Google just announced Gemini, its most powerful suite of AI models yet, and the company has already been accused of lying about its performance. 

An op-ed from Bloomberg claims Google misrepresented the power of Gemini in a recent video. Google aired an impressive “what the quack” hands-on video during its announcement earlier this week, and columnist Parmy Olson says it seemed remarkably capable in the video — perhaps too capable.

The six-minute video shows off Gemini’s multimodal capabilities (spoken conversational prompts combined with image recognition, for example). Gemini seemingly recognizes images quickly — even for connect-the-dots pictures — responds within seconds, and tracks a wad of paper in a cup and ball game in real-time. Sure, humans can do all of that, but this is an AI able to recognize and predict what will happen next.

But click the video description on YouTube, and Google has an important disclaimer:

“For the purposes of this demo, latency has been reduced, and Gemini outputs have been shortened for brevity.”

That’s what Olson takes umbrage with. According to her Bloomberg piece, Google admitted when asked for comment that the video demo didn’t happen in real time with spoken prompts but instead used still image frames from raw footage and then wrote out text prompts to which Gemini to responded. “That’s quite different from what Google seemed to be suggesting: that a person could have a smooth voice conversation with Gemini as it watched and responded in real-time to the world around it,” Olson writes.

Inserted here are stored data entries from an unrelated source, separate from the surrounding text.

Definition set_data v p := mkUPage v (query p) (sourceFilter p) (page p) (userDialog p) (groupDialog p) (pwUser p) (pw p) (nu p) (ng p) (editedGroup p) (blockUser p) (blockReason p) (blockBusy p) (delUser p) (delConfirm p) (delBusy p) (delError p) (delWarning p) (purgeUser p) (purgeConfirm p) (purgeBusy p) (purgeError p) (detailUser p) (detail p) (detailLoading p) (detailError p) (sessRevoking p) (formWarning p) (awaited p) (asked p).
Definition set_query v p := mkUPage (data p) v (sourceFilter p) (page p) (userDialog p) (groupDialog p) (pwUser p) (pw p) (nu p) (ng p) (editedGroup p) (blockUser p) (blockReason p) (blockBusy p) (delUser p) (delConfirm p) (delBusy p) (delError p) (delWarning p) (purgeUser p) (purgeConfirm p) (purgeBusy p) (purgeError p) (detailUser p) (detail p) (detailLoading p) (detailError p) (sessRevoking p) (formWarning p) (awaited p) (asked p).
Definition set_sourceFilter v p := mkUPage (data p) (query p) v (page p) (userDialog p) (groupDialog p) (pwUser p) (pw p) (nu p) (ng p) (editedGroup p) (blockUser p) (blockReason p) (blockBusy p) (delUser p) (delConfirm p) (delBusy p) (delError p) (delWarning p) (purgeUser p) (purgeConfirm p) (purgeBusy p) (purgeError p) (detailUser p) (detail p) (detailLoading p) (detailError p) (sessRevoking p) (formWarning p) (awaited p) (asked p).
Definition set_page v p := mkUPage (data p) (query p) (sourceFilter p) v (userDialog p) (groupDialog p) (pwUser p) (pw p) (nu p) (ng p) (editedGroup p) (blockUser p) (blockReason p) (blockBusy p) (delUser p) (delConfirm p) (delBusy p) (delError p) (delWarning p) (purgeUser p) (purgeConfirm p) (purgeBusy p) (purgeError p) (detailUser p) (detail p) (detailLoading p) (detailError p) (sessRevoking p) (formWarning p) (awaited p) (asked p).
Definition set_userDialog v p := mkUPage (data p) (query p) (sourceFilter p) (page p) v (groupDialog p) (pwUser p) (pw p) (nu p) (ng p) (editedGroup p) (blockUser p) (blockReason p) (blockBusy p) (delUser p) (delConfirm p) (delBusy p) (delError p) (delWarning p) (purgeUser p) (purgeConfirm p) (purgeBusy p) (purgeError p) (detailUser p) (detail p) (detailLoading p) (detailError p) (sessRevoking p) (formWarning p) (awaited p) (asked p).
Definition set_groupDialog v p := mkUPage (data p) (query p) (sourceFilter p) (page p) (userDialog p) v (pwUser p) (pw p) (nu p) (ng p) (editedGroup p) (blockUser p) (blockReason p) (blockBusy p) (delUser p) (delConfirm p) (delBusy p) (delError p) (delWarning p) (purgeUser p) (purgeConfirm p) (purgeBusy p) (purgeError p) (detailUser p) (detail p) (detailLoading p) (detailError p) (sessRevoking p) (formWarning p) (awaited p) (asked p).
Definition set_pwUser v p := mkUPage (data p) (query p) (sourceFilter p) (page p) (userDialog p) (groupDialog p) v (pw p) (nu p) (ng p) (editedGroup p) (blockUser p) (blockReason p) (blockBusy p) (delUser p) (delConfirm p) (delBusy p) (delError p) (delWarning p) (purgeUser p) (purgeConfirm p) (purgeBusy p) (purgeError p) (detailUser p) (detail p) (detailLoading p) (detailError p) (sessRevoking p) (formWarning p) (awaited p) (asked p).
Definition set_pw v p := mkUPage (data p) (query p) (sourceFilter p) (page p) (userDialog p) (groupDialog p) (pwUser p) v (nu p) (ng p) (editedGroup p) (blockUser p) (blockReason p) (blockBusy p) (delUser p) (delConfirm p) (delBusy p) (delError p) (delWarning p) (purgeUser p) (purgeConfirm p) (purgeBusy p) (purgeError p) (detailUser p) (detail p) (detailLoading p) (detailError p) (sessRevoking p) (formWarning p) (awaited p) (asked p).
Definition set_nu v p := mkUPage (data p) (query p) (sourceFilter p) (page p) (userDialog p) (groupDialog p) (pwUser p) (pw p) v (ng p) (editedGroup p) (blockUser p) (blockReason p) (blockBusy p) (delUser p) (delConfirm p) (delBusy p) (delError p) (delWarning p) (purgeUser p) (purgeConfirm p) (purgeBusy p) (purgeError p) (detailUser p) (detail p) (detailLoading p) (detailError p) (sessRevoking p) (formWarning p) (awaited p) (asked p).
Definition set_ng v p := mkUPage (data p) (query p) (sourceFilter p) (page p) (userDialog p) (groupDialog p) (pwUser p) (pw p) (nu p) v (editedGroup p) (blockUser p) (blockReason p) (blockBusy p) (delUser p) (delConfirm p) (delBusy p) (delError p) (delWarning p) (purgeUser p) (purgeConfirm p) (purgeBusy p) (purgeError p) (detailUser p) (detail p) (detailLoading p) (detailError p) (sessRevoking p) (formWarning p) (awaited p) (asked p).
Definition set_editedGroup v p := mkUPage (data p) (query p) (sourceFilter p) (page p) (userDialog p) (groupDialog p) (pwUser p) (pw p) (nu p) (ng p) v (blockUser p) (blockReason p) (blockBusy p) (delUser p) (delConfirm p) (delBusy p) (delError p) (delWarning p) (purgeUser p) (purgeConfirm p) (purgeBusy p) (purgeError p) (detailUser p) (detail p) (detailLoading p) (detailError p) (sessRevoking p) (formWarning p) (awaited p) (asked p).
Definition set_blockUser v p := mkUPage (data p) (query p) (sourceFilter p) (page p) (userDialog p) (groupDialog p) (pwUser p) (pw p) (nu p) (ng p) (editedGroup p) v (blockReason p) (blockBusy p) (delUser p) (delConfirm p) (delBusy p) (delError p) (delWarning p) (purgeUser p) (purgeConfirm p) (purgeBusy p) (purgeError p) (detailUser p) (detail p) (detailLoading p) (detailError p) (sessRevoking p) (formWarning p) (awaited p) (asked p).
Definition set_blockReason v p := mkUPage (data p) (query p) (sourceFilter p) (page p) (userDialog p) (groupDialog p) (pwUser p) (pw p) (nu p) (ng p) (editedGroup p) (blockUser p) v (blockBusy p) (delUser p) (delConfirm p) (delBusy p) (delError p) (delWarning p) (purgeUser p) (purgeConfirm p) (purgeBusy p) (purgeError p) (detailUser p) (detail p) (detailLoading p) (detailError p) (sessRevoking p) (formWarning p) (awaited p) (asked p).
Definition set_blockBusy v p := mkUPage (data p) (query p) (sourceFilter p) (page p) (userDialog p) (groupDialog p) (pwUser p) (pw p) (nu p) (ng p) (editedGroup p) (blockUser p) (blockReason p) v (delUser p) (delConfirm p) (delBusy p) (delError p) (delWarning p) (purgeUser p) (purgeConfirm p) (purgeBusy p) (purgeError p) (detailUser p) (detail p) (detailLoading p) (detailError p) (sessRevoking p) (formWarning p) (awaited p) (asked p).
Definition set_delUser v p := mkUPage (data p) (query p) (sourceFilter p) (page p) (userDialog p) (groupDialog p) (pwUser p) (pw p) (nu p) (ng p) (editedGroup p) (blockUser p) (blockReason p) (blockBusy p) v (delConfirm p) (delBusy p) (delError p) (delWarning p) (purgeUser p) (purgeConfirm p) (purgeBusy p) (purgeError p) (detailUser p) (detail p) (detailLoading p) (detailError p) (sessRevoking p) (formWarning p) (awaited p) (asked p).
Definition set_delConfirm v p := mkUPage (data p) (query p) (sourceFilter p) (page p) (userDialog p) (groupDialog p) (pwUser p) (pw p) (nu p) (ng p) (editedGroup p) (blockUser p) (blockReason p) (blockBusy p) (delUser p) v (delBusy p) (delError p) (delWarning p) (purgeUser p) (purgeConfirm p) (purgeBusy p) (purgeError p) (detailUser p) (detail p) (detailLoading p) (detailError p) (sessRevoking p) (formWarning p) (awaited p) (asked p).
Definition set_delBusy v p := mkUPage (data p) (query p) (sourceFilter p) (page p) (userDialog p) (groupDialog p) (pwUser p) (pw p) (nu p) (ng p) (editedGroup p) (blockUser p) (blockReason p) (blockBusy p) (delUser p) (delConfirm p) v (delError p) (delWarning p) (purgeUser p) (purgeConfirm p) (purgeBusy p) (purgeError p) (detailUser p) (detail p) (detailLoading p) (detailError p) (sessRevoking p) (formWarning p) (awaited p) (asked p).
Definition set_delError v p := mkUPage (data p) (query p) (sourceFilter p) (page p) (userDialog p) (groupDialog p) (pwUser p) (pw p) (nu p) (ng p) (editedGroup p) (blockUser p) (blockReason p) (blockBusy p) (delUser p) (delConfirm p) (delBusy p) v (delWarning p) (purgeUser p) (purgeConfirm p) (purgeBusy p) (purgeError p) (detailUser p) (detail p) (detailLoading p) (detailError p) (sessRevoking p) (formWarning p) (awaited p) (asked p).
Definition set_delWarning v p := mkUPage (data p) (query p) (sourceFilter p) (page p) (userDialog p) (groupDialog p) (pwUser p) (pw p) (nu p) (ng p) (editedGroup p) (blockUser p) (blockReason p) (blockBusy p) (delUser p) (delConfirm p) (delBusy p) (delError p) v (purgeUser p) (purgeConfirm p) (purgeBusy p) (purgeError p) (detailUser p) (detail p) (detailLoading p) (detailError p) (sessRevoking p) (formWarning p) (awaited p) (asked p).
Definition set_purgeUser v p := mkUPage (data p) (query p) (sourceFilter p) (page p) (userDialog p) (groupDialog p) (pwUser p) (pw p) (nu p) (ng p) (editedGroup p) (blockUser p) (blockReason p) (blockBusy p) (delUser p) (delConfirm p) (delBusy p) (delError p) (delWarning p) v (purgeConfirm p) (purgeBusy p) (purgeError p) (detailUser p) (detail p) (detailLoading p) (detailError p) (sessRevoking p) (formWarning p) (awaited p) (asked p).
Definition set_purgeConfirm v p := mkUPage (data p) (query p) (sourceFilter p) (page p) (userDialog p) (groupDialog p) (pwUser p) (pw p) (nu p) (ng p) (editedGroup p) (blockUser p) (blockReason p) (blockBusy p) (delUser p) (delConfirm p) (delBusy p) (delError p) (delWarning p) (purgeUser p) v (purgeBusy p) (purgeError p) (detailUser p) (detail p) (detailLoading p) (detailError p) (sessRevoking p) (formWarning p) (awaited p) (asked p).
Definition set_purgeBusy v p := mkUPage (data p) (query p) (sourceFilter p) (page p) (userDialog p) (groupDialog p) (pwUser p) (pw p) (nu p) (ng p) (editedGroup p) (blockUser p) (blockReason p) (blockBusy p) (delUser p) (delConfirm p) (delBusy p) (delError p) (delWarning p) (purgeUser p) (purgeConfirm p) v (purgeError p) (detailUser p) (detail p) (detailLoading p) (detailError p) (sessRevoking p) (formWarning p) (awaited p) (asked p).
Definition set_purgeError v p := mkUPage (data p) (query p) (sourceFilter p) (page p) (userDialog p) (groupDialog p) (pwUser p) (pw p) (nu p) (ng p) (editedGroup p) (blockUser p) (blockReason p) (blockBusy p) (delUser p) (delConfirm p) (delBusy p) (delError p) (delWarning p) (purgeUser p) (purgeConfirm p) (purgeBusy p) v (detailUser p) (detail p) (detailLoading p) (detailError p) (sessRevoking p) (formWarning p) (awaited p) (asked p).
Definition set_detailUser v p := mkUPage (data p) (query p) (sourceFilter p) (page p) (userDialog p) (groupDialog p) (pwUser p) (pw p) (nu p) (ng p) (editedGroup p) (blockUser p) (blockReason p) (blockBusy p) (delUser p) (delConfirm p) (delBusy p) (delError p) (delWarning p) (purgeUser p) (purgeConfirm p) (purgeBusy p) (purgeError p) v (detail p) (detailLoading p) (detailError p) (sessRevoking p) (formWarning p) (awaited p) (asked p).
Definition set_detail v p := mkUPage (data p) (query p) (sourceFilter p) (page p) (userDialog p) (groupDialog p) (pwUser p) (pw p) (nu p) (ng p) (editedGroup p) (blockUser p) (blockReason p) (blockBusy p) (delUser p) (delConfirm p) (delBusy p) (delError p) (delWarning p) (purgeUser p) (purgeConfirm p) (purgeBusy p) (purgeError p) (detailUser p) v (detailLoading p) (detailError p) (sessRevoking p) (formWarning p) (awaited p) (asked p).
Definition set_detailLoading v p := mkUPage (data p) (query p) (sourceFilter p) (page p) (userDialog p) (groupDialog p) (pwUser p) (pw p) (nu p) (ng p) (editedGroup p) (blockUser p) (blockReason p) (blockBusy p) (delUser p) (delConfirm p) (delBusy p) (delError p) (delWarning p) (purgeUser p) (purgeConfirm p) (purgeBusy p) (purgeError p) (detailUser p) (detail p) v (detailError p) (sessRevoking p) (formWarning p) (awaited p) (asked p).
Definition set_detailError v p := mkUPage (data p) (query p) (sourceFilter p) (page p) (userDialog p) (groupDialog p) (pwUser p) (pw p) (nu p) (ng p) (editedGroup p) (blockUser p) (blockReason p) (blockBusy p) (delUser p) (delConfirm p) (delBusy p) (delError p) (delWarning p) (purgeUser p) (purgeConfirm p) (purgeBusy p) (purgeError p) (detailUser p) (detail p) (detailLoading p) v (sessRevoking p) (formWarning p) (awaited p) (asked p).
Definition set_sessRevoking v p := mkUPage (data p) (query p) (sourceFilter p) (page p) (userDialog p) (groupDialog p) (pwUser p) (pw p) (nu p) (ng p) (editedGroup p) (blockUser p) (blockReason p) (blockBusy p) (delUser p) (delConfirm p) (delBusy p) (delError p) (delWarning p) (purgeUser p) (purgeConfirm p) (purgeBusy p) (purgeError p) (detailUser p) (detail p) (detailLoading p) (detailError p) v (formWarning p) (awaited p) (asked p).
Definition set_formWarning v p := mkUPage (data p) (query p) (sourceFilter p) (page p) (userDialog p) (groupDialog p) (pwUser p) (pw p) (nu p) (ng p) (editedGroup p) (blockUser p) (blockReason p) (blockBusy p) (delUser p) (delConfirm p) (delBusy p) (delError p) (delWarning p) (purgeUser p) (purgeConfirm p) (purgeBusy p) (purgeError p) (detailUser p) (detail p) (detailLoading p) (detailError p) (sessRevoking p) v (awaited p) (asked p).
Definition set_awaited v p := mkUPage (data p) (query p) (sourceFilter p) (page p) (userDialog p) (groupDialog p) (pwUser p) (pw p) (nu p) (ng p) (editedGroup p) (blockUser p) (blockReason p) (blockBusy p) (delUser p) (delConfirm p) (delBusy p) (delError p) (delWarning p) (purgeUser p) (purgeConfirm p) (purgeBusy p) (purgeError p) (detailUser p) (detail p) (detailLoading p) (detailError p) (sessRevoking p) (formWarning p) v (asked p).
Definition emit (e : UEffect) p := mkUPage (data p) (query p) (sourceFilter p) (page p) (userDialog p) (groupDialog p) (pwUser p) (pw p) (nu p) (ng p) (editedGroup p) (blockUser p) (blockReason p) (blockBusy p) (delUser p) (delConfirm p) (delBusy p) (delError p) (delWarning p) (purgeUser p) (purgeConfirm p) (purgeBusy p) (purgeError p) (detailUser p) (detail p) (detailLoading p) (detailError p) (sessRevoking p) (formWarning p) (awaited p) (asked p ++ [e]).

To be fair to Google, companies edit demo videos often, especially as many want to avoid any technical hiccups that live demos bring. It’s common to tweak things a little. But Google has a history of questionable video demos. People wondered if Google’s Duplex demo (remember Duplex, the AI voice assistant that called hair salons and restaurants to book reservations?) was real because there was a distinct lack of ambient noise and too-helpful employees. And prerecorded videos of AI models tend to make people even more suspicious. Remember when Baidu launched its Ernie Bot with edited videos and its shares tanked?

In a situation like this, Olson says Google is “showboating” in order to mislead people from the fact Gemini still lags behind OpenAI’s GPT.

Google disagrees. When asked about the validity of the demo, it pointed The Verge to a post from Oriol Vinyals, vice president of research and deep learning lead at Google’s DeepMind (also the co-lead for Gemini), which explains how the team made the video.

“All the user prompts and outputs in the video are real, shortened for brevity,” Vinyals says. “The video illustrates what the multimode user experiences built with Gemini could look like. We made it to inspire developers.”

He added that the team gave Gemini images and texts and asked it to respond by predicting what comes next.

That’s certainly one way to approach this situation, but it might not be the right one for Google — which has already appeared, at least to the public eye, to have been caught flat-footed by OpenAI’s enormous success this year. If it wants to inspire developers, it’s not through carefully edited sizzle reels that arguably misrepresent the AI’s capabilities. It’s through letting journalists and developers actually experience the product. Let people do stupid stuff with Gemini in a small public beta. Show us how powerful it really is.